** Opening Source material block **

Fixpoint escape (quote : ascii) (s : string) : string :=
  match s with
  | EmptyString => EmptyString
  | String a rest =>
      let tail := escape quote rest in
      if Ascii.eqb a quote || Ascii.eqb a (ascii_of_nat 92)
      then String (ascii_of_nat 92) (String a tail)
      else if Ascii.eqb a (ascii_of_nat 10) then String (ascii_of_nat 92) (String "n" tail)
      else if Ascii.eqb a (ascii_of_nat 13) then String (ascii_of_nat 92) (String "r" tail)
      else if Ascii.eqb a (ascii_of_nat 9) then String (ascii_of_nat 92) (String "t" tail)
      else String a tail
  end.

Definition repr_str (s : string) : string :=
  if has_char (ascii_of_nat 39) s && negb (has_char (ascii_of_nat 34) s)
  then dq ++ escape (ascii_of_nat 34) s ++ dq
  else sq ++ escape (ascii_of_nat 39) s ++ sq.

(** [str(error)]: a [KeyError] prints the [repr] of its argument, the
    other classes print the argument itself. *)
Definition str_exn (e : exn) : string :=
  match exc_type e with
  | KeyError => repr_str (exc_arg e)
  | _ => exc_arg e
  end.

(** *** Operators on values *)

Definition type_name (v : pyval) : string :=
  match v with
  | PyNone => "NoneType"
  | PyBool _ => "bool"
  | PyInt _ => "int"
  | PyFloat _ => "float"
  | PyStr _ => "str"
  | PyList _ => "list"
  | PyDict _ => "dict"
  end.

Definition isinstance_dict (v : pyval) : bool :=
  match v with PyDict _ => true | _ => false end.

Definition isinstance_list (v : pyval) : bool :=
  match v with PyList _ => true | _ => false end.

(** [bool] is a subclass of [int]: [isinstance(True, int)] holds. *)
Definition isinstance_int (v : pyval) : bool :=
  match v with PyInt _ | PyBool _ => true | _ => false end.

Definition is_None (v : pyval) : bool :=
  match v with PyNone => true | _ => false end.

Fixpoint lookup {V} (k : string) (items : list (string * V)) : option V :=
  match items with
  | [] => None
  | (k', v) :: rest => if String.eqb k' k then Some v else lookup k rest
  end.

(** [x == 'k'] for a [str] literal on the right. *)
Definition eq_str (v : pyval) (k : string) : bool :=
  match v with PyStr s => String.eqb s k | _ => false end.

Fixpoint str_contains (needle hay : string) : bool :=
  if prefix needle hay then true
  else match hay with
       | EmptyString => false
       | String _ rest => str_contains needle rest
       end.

** Closing Source material block **

● **Exercise**
Return every line from the entries above that includes the word "rest".

● **Problem solution**
  | String a rest =>
      let tail := escape quote rest in
  | (k', v) :: rest => if String.eqb k' k then Some v else lookup k rest
       | String _ rest => str_contains needle rest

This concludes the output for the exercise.